We are going to hear a lot in the next few days about Affordable Housing. It’s at the very centre of the government’s agenda for the future of housebuilding in the UK, as set out in the Green Paper. It sounds like a vaguely worthwhile concept but when you get down to examining the details, the whole concept is littered with inconsistencies and problems.
Take the very word affordable. What does it mean? Behind it lies a wider idea that housing generally has become unaffordable to all but the richest sectors of society; this is pretty much self-evident to anyone living in the South-east of England at the moment. But just what should be done about it? There are lots of policy options out there from doing nothing right through to nationalising all land.
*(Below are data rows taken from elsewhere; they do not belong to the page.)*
(* ===== verification/ReadPath.v ===== *)
(** [HttpHandler::handle_read] and [rearm_reads] of [src/server/http_handler.cpp]:
    reading, parsing, admission and dispatch of the requests of one connection. *)

From S2P Require Import Prelude Search Config RateLimiter RouteUtils ApiKeyManager FileCache FdCache ConnectionPool HttpParser HttpResponse ConfigFile UpstreamManager Routes HttpClient UpstreamResponse UpstreamExchange Tracing Responder Admission StaticFiles Proxy ProxyInvariant.

#[local] Open Scope Z_scope.
#[local] Open Scope gateway_scope.

(** What [recv] or [sslRead] answers; no answer left is [EAGAIN]. *)
Inductive received := Data (data : bytes) | EndOfStream | ReadFailure.

(** The answers one parsed request gets: clocks and generators of admission, of
    the response, of the static files, of an upstream and of a composite start. *)
Record RequestAnswers := mkAnswers {
  q_env : RequestEnv;
  q_source : TraceSource;
  q_files : FileClock;
  q_start : Start;
  q_drives : list Drive;
  q_started : Z;
  q_deps : nat → DepStart;
  q_dep_drives : nat → list Drive;
}.

Section read.
  Context `{HashOrder, Zlib, FileSystem} (w : World) (config : Config).

(** The end of one turn of the inner loop. [Starved]: too few answers were given
    for a call to return, or the rate limiter's arithmetic left its range. *)
Inductive turn := NextRequest (wk : Worker) | Broke (wk : Worker) | Dispatched (wk : Worker) | Thrown (wk : Worker) | Starved.

Definition set_shared (sh : Shared) (wk : Worker) : Worker := wk{{wk_shared := sh}}.

Definition in_flight_of (client : nat) (wk : Worker) : bool := bool_decide (is_Some (client_upstream_ wk !! client)).

(** [parsers_[sock].reset()] *)
Definition reset_parser (client : nat) (wk : Worker) : Worker :=
  set_conn client ((conn_of client wk){{parser ::= reset}}) wk.

(** [start_upstream_exchange] or [start_composite_exchange] for an admitted request. *)
Definition start_proxied (q : RequestAnswers) (client : nat) (ip : bytes) (composite : bool) (req : HttpRequest)
    (route : GatewayRoute) (wk : Worker) : option (result Worker) :=
  if composite then
    start_composite_exchange w config (q_started q) (q_deps q) (q_source q) (q_dep_drives q) client ip req route wk
  else start_upstream_exchange w config (q_start q) (q_drives q) client req route wk.

(** A complete request, in [c]. *)
Definition handle_request (q : RequestAnswers) (client : nat) (ip : bytes) (c : Conn) (wk : Worker) : turn :=
  let sh := wk_shared wk in
  match admit_request (w_hash w) (q_env q) (policy_of config) ip (request c) (sh_limiter sh) with
  | None => Starved
  | Some (v, req, limiter) =>
    let sh := sh{{sh_limiter := limiter}} in
    let wk := set_shared sh wk in
    let c := c{{request := req}} in
    match v with
    | Refuse code message allow =>
      let c := send_error_response code message allow (c{{last_request := Some req}}) in
      NextRequest (set_conn client (c{{parser ::= reset}}) wk)
    | StaticFallback res =>
      match send_response w (q_source q) (q_files q) req res (c{{last_request := Some req}}) sh with
      | Sent c sh => NextRequest (set_conn client (c{{parser ::= reset}}) (set_shared sh wk))
      | _ => Thrown (set_conn client c wk)
      end
    | Admit res =>
      let c := c{{keep_alive := wants_keep_alive req}} in
      match send_response w (q_source q) (q_files q) req res c sh with
      | Sent c sh =>
        let wk := set_conn client (c{{parser ::= reset}}) (set_shared sh wk) in
        if in_flight_of client wk then Dispatched wk else Broke wk
      | Proxied composite c =>
        match rs_route res with
        | None => Thrown wk
        | Some registered =>
          match start_proxied q client ip composite req (rr_route registered) (set_conn client c wk) with
          | None => Starved
          | Some (Escaped wk) => Thrown wk
          | Some (Ok wk) =>
            let wk := reset_parser client wk in
            if in_flight_of client wk then Dispatched wk else Broke wk
          end
        end
      | Threw => Thrown (set_conn client c wk)
      end
    end
  end.

(** One turn of the inner loop: parse what is buffered, handle the outcome; the
    answers of the next request are used if one is complete. *)
Definition parse_turn (q : RequestAnswers) (client : nat) (ip : bytes) (wk : Worker) : bool * turn :=
  let c := conn_of client wk in
  let x := parse (read_buf c) (parser c) (request c) in
  let c := c{{read_buf ::= drop (res_consumed x); parser := res_parser x; request := res_request x}} in
  if res_done x then (true, handle_request q client ip c (set_conn client c wk))
  else if parse_error_ (res_parser x) != NONE then
    let c := c{{last_request := Some (res_request x)}} in
    let c := if parse_error_ (res_parser x) == BODY_TOO_LARGE then send_error_response 413 "Payload Too Large" [] c
             else send_error_response 400 "Bad Request" [] c in
    (false, Broke (set_conn client (c{{parser ::= reset; request := request_clear}}) wk))
  else (false, Broke (set_conn client c wk)).

(** The inner loop; [n] requests were complete so far. [None]: out of fuel. *)
Fixpoint inner_loop (fuel : nat) (env : nat → RequestAnswers) (n client : nat) (ip : bytes) (wk : Worker)
    : option (nat * turn) :=
  match fuel with
  | O => None
  | S fuel' =>
    match parse_turn (env n) client ip wk with
    | (complete, NextRequest wk) => inner_loop fuel' env (if complete : bool then S n else n) client ip wk
    | (complete, t) => Some (if complete : bool then S n else n, t)
    end
  end.

Definition rearm_reads (client : nat) (wk : Worker) : Worker :=
  if in_flight_of client wk then wk
  else
    let c := conn_of client wk in
    set_conn client (c{{armed := if is_empty (send_queue c) then ArmIn else ArmInOut}}) wk.

(** How a call ends: armed again, closed, or waiting for a backend. *)
Inductive read_end := Rearmed | Closed | Waiting | NoAnswer.

(** What follows the inner loop; [again] is the next turn of the outer one. *)
Definition after_inner (again : nat → Worker → option (read_end * Worker)) (client : nat) (wk : Worker)
    (r : option (nat * turn)) : option (read_end * Worker) :=
  match r with
  | None => None
  | Some (n, Broke wk) | Some (n, NextRequest wk) => again n wk
  | Some (_, Dispatched wk) => Some (Waiting, wk)
  | Some (_, Thrown wk) => Some (Closed, cleanup_conn client wk)
  | Some (_, Starved) => Some (NoAnswer, wk)
  end.

(** The outer loop. *)
Fixpoint outer_loop (fuel : nat) (env : nat → RequestAnswers) (n : nat) (reads : list received) (client : nat)
    (ip : bytes) (wk : Worker) : option (read_end * Worker) :=
  match fuel with
  | O => None
  | S fuel' =>
    let c := conn_of client wk in
    let go wk reads :=
      after_inner (λ n wk, outer_loop fuel' env n reads client ip wk) client wk
        (inner_loop (S (S (length (read_buf (conn_of client wk))))) env n client ip wk) in
    if negb (is_empty (read_buf c)) then go wk reads
    else
      match reads with
      | [] => Some (Rearmed, rearm_reads client wk)
      | Data data :: reads => go (set_conn client (c{{read_buf := data}}) wk) reads
      | EndOfStream :: _ => Some (Closed, cleanup_conn client wk)
      | ReadFailure :: _ => Some (Closed, cleanup_conn client wk)
      end
  end.

(** The turns the outer loop can take. *)
Definition read_fuel (reads : list received) (wk : Worker) (client : nat) : nat :=
  S (length (read_buf (conn_of client wk)) +
     sum_list_with (λ r, match r with Data d => S (length d) | _ => 1%nat end) reads).

Definition handle_read (now : Z) (env : nat → RequestAnswers) (reads : list received) (client : nat) (ip : bytes)
    (wk : Worker) : option (read_end * Worker) :=
  let wk := wk{{wk_ips ::= <[client := ip]>; wk_started ::= <[client := now]>}} in
  outer_loop (read_fuel reads wk client) env 0 reads client ip wk.
End read.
Somewhere in between these two extremes are many tax incentives and/or penalties which could be used to make home ownership more or less attractive.
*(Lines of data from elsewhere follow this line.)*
(* ===== verification/ReadScenarios.v ===== *)
(** [handle_read] on concrete input: what one client sees when several requests
    share its connection. *)

From S2P Require Import Prelude Search Config RateLimiter RouteUtils ApiKeyManager FileCache FdCache ConnectionPool HttpParser HttpResponse ConfigFile UpstreamManager Routes HttpClient UpstreamResponse UpstreamExchange Tracing Responder Admission StaticFiles Proxy ProxyInvariant ProxyProperties ReadPath ReadProperties.

#[local] Open Scope Z_scope.
#[local] Open Scope gateway_scope.
#[local] Existing Instance some_order.
#[local] Existing Instance stored_zlib.
#[local] Existing Instance posix.

(** * A site *)

(** Two routes: one needs a key and serves a file, one goes to the backend. *)
Definition private_route : GatewayRoute :=
  default_GatewayRoute{{rt_name := lit "private"; rt_path := lit "/private"; rt_target_type := lit "static"}}.

Definition open_route : GatewayRoute := api_route{{rt_auth_required := false}}.

Definition site : Config :=
  sample_config{{api_keys := [default_ApiKeyConfig{{ak_key := lit "secret"}}];
    upstream_config ::= fun u => mkUpstreamConfig (uc_upstreams u) [private_route; open_route] (uc_health_check_timeout_ms u)}}.

Definition site_world : World := mkWorld (λ _, 0) (λ _, None) (λ _, None) "1.0" [] Some (λ _, Some (lit "data")) "/srv".

Definition site_files : gmap bytes PosixFile :=
  {[ lit "/srv/a.txt" := mkPosixFile 3 1 (lit "aaa"); lit "/srv/a.bin" := mkPosixFile (2 ^ 21) 1 [];
     lit "/srv/b.bin" := mkPosixFile (2 ^ 22) 1 [] ]}.

(** A worker with one client. *)
Definition connected : Worker :=
  (idle_worker ((fresh_worker 8 5 site_files){{sh_upstreams := manager_init (upstream_config site)}}) pool_init)
    {{wk_conns := {[ 1%nat := on_connect false ]} }}.

(** Connections to the backend stay in progress on descriptor [fd]. *)
Definition site_answers (fd n : nat) : RequestAnswers :=
  let t := connecting_turn{{t_socket := Some fd}} in
  mkAnswers (mkEnv no_source (mkClock 0 0 0)) no_source (mkFileClock 1 1 1) (mkStart 0 0 no_source)
    [mkDrive 0 [t; t] 0 0 0 0 no_source] 0 (λ _, mkDepStart 0 0 0 [] [] 0) (λ _, []).

Definition reading (fd : nat) (reads : list received) (wk : Worker) : option (read_end * Worker) :=
  handle_read site_world site 0 (site_answers fd) reads 1 "10.1.1.1" wk.

(** * Requests and what is answered *)

Definition line (s : bytes) : bytes := s ++ [CR; LF].

Definition get (path : bytes) (fields : list bytes) : bytes :=
  line ("GET " ++ path ++ lit " HTTP/1.1") ++ concat (line <$> fields) ++ line [].

Definition status_of (chunk : bytes) : option bytes :=
  if take 9 chunk == "HTTP/1.1 " then Some (take 3 (drop 9 chunk)) else None.

(** The status codes queued for the client. *)
Definition statuses (wk : Worker) : list bytes := omap status_of (send_queue (conn_of 1 wk)).

Definition answered_with (r : option (read_end * Worker)) : list bytes :=
  match r with Some (_, wk) => statuses wk | None => [] end.

(** The request object of a connection is not cleared after a complete
    request: a request without a key for a route that needs one is refused on a
    new connection and served on a connection where a key was sent before. *)
Theorem key_inherited :
  answered_with (reading 7 [Data (get "/private" [])] connected) = [lit "401"] ∧
  answered_with (reading 7 [Data (get "/private" [lit "X-Api-Key: secret"]); Data (get "/private" [])] connected) =
    [lit "200"; lit "200"].
Proof. by vm_compute. Qed.

(** Its [Content-Length] is inherited as well: the second request waits for a body
    it does not have. *)
Lemma length_inherited :
  answered_with (reading 7 [Data (get "/a.txt" [] ++ get "/a.txt" [])] connected) = [lit "200"; lit "200"] ∧
  answered_with (reading 7 [Data (get "/a.txt" [lit "Content-Length: 3"] ++ "xyz" ++ get "/a.txt" [])] connected) =
    [lit "200"].
Proof. by vm_compute. Qed.

(** After a malformed request the rest of the buffer is parsed and served
    although the answer that refuses it announces the end of the connection. *)
Theorem malformed_then_served :
  answered_with (reading 7 [Data (get "/a.txt" [lit "Content-Length: x"] ++ get "/a.txt" [])] connected) =
    [lit "400"; lit "200"].
Proof. by vm_compute. Qed.

(** A client that has sent its request and then closes its sending side gets
    no response if both are seen by the same call: the queued response is dropped
    with the connection. *)
Theorem half_closed_unanswered :
  answered_with (reading 7 [Data (get "/a.txt" [])] connected) = [lit "200"] ∧
  match reading 7 [Data (get "/a.txt" []); EndOfStream] connected with
  | Some (e, wk) => e = Closed ∧ wk_conns wk = ∅
  | None => False
  end.
Proof. by vm_compute. Qed.

(** Two pipelined requests for large files queue both headers, and leave one
    file to be sent after them: the second. *)
Theorem pipelined_files_lost :
  match reading 7 [Data (get "/a.bin" [] ++ get "/b.bin" [])] connected with
  | Some (_, wk) =>
    statuses wk = [lit "200"; lit "200"] ∧ length (send_queue (conn_of 1 wk)) = 2%nat ∧
    (f_size <$> file_send (conn_of 1 wk)) = Some (2 ^ 22)
  | None => False
  end.
Proof. by vm_compute. Qed.

(** The links between descriptors and exchanges, as a check. *)
Definition links_hold (wk : Worker) : bool :=
  forallb (λ '(fd, (client, idx)),
    match child_of client idx wk with Some (_, ch) => bool_decide (ch_fd ch = Some fd) | None => false end)
    (map_to_list (upstream_fd_owner_ wk)).

Lemma links_hold_spec (wk : Worker) : links (client_upstream_ wk) (upstream_fd_owner_ wk) → links_hold wk = true.
Proof.
  intros HL. apply forallb_forall. intros [fd [client idx] ] E%list_elem_of_In%elem_of_map_to_list.
  destruct (HL _ _ _ E) as (st & ch & E1 & E2 & E3).
  assert (child_of client idx wk = Some (st, ch)) as -> by by apply child_of_Some. by apply bool_decide_eq_true_2.
Qed.

(** A request answered at once, with a request for a backend behind it in
    the same buffer, leaves the client armed while the backend is asked. What the
    client sends then is read and dispatched: the exchange in flight is replaced,
    and the descriptor of its backend connection leads to an exchange that does
    not hold it. *)
Theorem armed_while_in_flight :
  match reading 7 [Data (get "/healthz" [] ++ get "/api" [])] connected with
  | Some (e, wk) =>
    e = Waiting ∧ armed (conn_of 1 wk) = ArmInOut ∧ is_Some (client_upstream_ wk !! 1%nat) ∧
    match reading 8 [Data (get "/api" [])] wk with
    | Some (e', wk') => e' = Waiting ∧ ¬ proxy_inv wk'
    | None => False
    end
  | None => False
  end.
Proof.
  assert (match reading 7 [Data (get "/healthz" [] ++ get "/api" [])] connected with
    | Some (Waiting, wk) =>
      match armed (conn_of 1 wk), client_upstream_ wk !! 1%nat, reading 8 [Data (get "/api" [])] wk with
      | ArmInOut, Some _, Some (Waiting, wk') => negb (links_hold wk')
      | _, _, _ => false
      end
    | _ => false
    end = true) as E by (vm_compute; reflexivity).
  destruct (reading 7 _ connected) as [ [ [] wk]|]; try discriminate E.
  destruct (armed _); try discriminate E. destruct (client_upstream_ wk !! _); [|discriminate E].
  destruct (reading 8 _ wk) as [ [ [] wk']|]; try discriminate E. split_and!; [done|done|by eexists|done|].
  intros [HL _]. by rewrite links_hold_spec in E.
Qed.

Lemma idle_inv_with_conns sh pool conns : proxy_inv ((idle_worker sh pool){{wk_conns := conns}}).
Proof. by apply (proxy_inv_maps (idle_worker sh pool)), idle_inv. Qed.

Lemma handle_read_keeps_links_witness :
  match reading 7 [Data (get "/healthz" [] ++ get "/api" [])] connected with
  | Some (_, wk) => proxy_inv wk
  | None => False
  end.
Proof.
  assert (match reading 7 [Data (get "/healthz" [] ++ get "/api" [])] connected with Some _ => true | None => false end = true) as Hs
    by (vm_compute; reflexivity).
  assert (proxy_inv connected) as Hi by by exact (idle_inv_with_conns _ _ _).
  assert (client_upstream_ connected !! 1%nat = None) as Hn by reflexivity.
  destruct (reading 7 _ connected) as [ [e wk]|] eqn:E; [|discriminate Hs]. unfold reading in E.
  exact (proj1 (handle_read_keeps_links _ _ _ _ _ _ _ _ _ _ Hi Hn E)).
Defined.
The government’s chosen response is to push for more subsidised housing (with the subsidies coming from the developer’s profits, not taxpayers’ money). But is it right to build a subsidised housing sector at all? We’ve been here before and it didn’t work too well last time. Subsidised housing adds to the social divide and makes another one of the government’s key objectives, social mobility, even less likely. There are other options. In egalitarian Sweden, they don’t have any social housing: instead, they subsidise rents for people in housing need. This way they neatly avoid building ghettos of housing for the poor.
There is another problem that has so far not been discussed, as far as I am aware. Affordable housing schemes are largely financed by money taken from the theoretical profits made by developers on their private market housebuilding activities. This is governed by the so-called Section 106 agreements, the bane of every housebuilder’s life. However, it follows that the very existence of our affordable housebuilding programme has now become dependent on there being lots and lots of new unaffordable housing. And the more expensive it gets, the better it is for the affordable housing sector, because more profit can be creamed off from the housebuilders.
Thus we are creating a paradox similar in many ways to the government’s stance on drinking and smoking. Whilst we are constantly being told what grief these awful habits cause, the NHS itself is hooked on their tax revenues. So it is with social housing. Whilst the government and the local authorities keep saying something must be done about the affordability crisis, they now have a vested interest in keeping ordinary housing unaffordable, because that’s the only way they can deliver affordable homes.
The whole housebuilding sector is slowly becoming a sham, a modern day version of Robin Hood economics. First make the rich even richer by restricting the supply of building land; then rob them blind to build homes for the poor.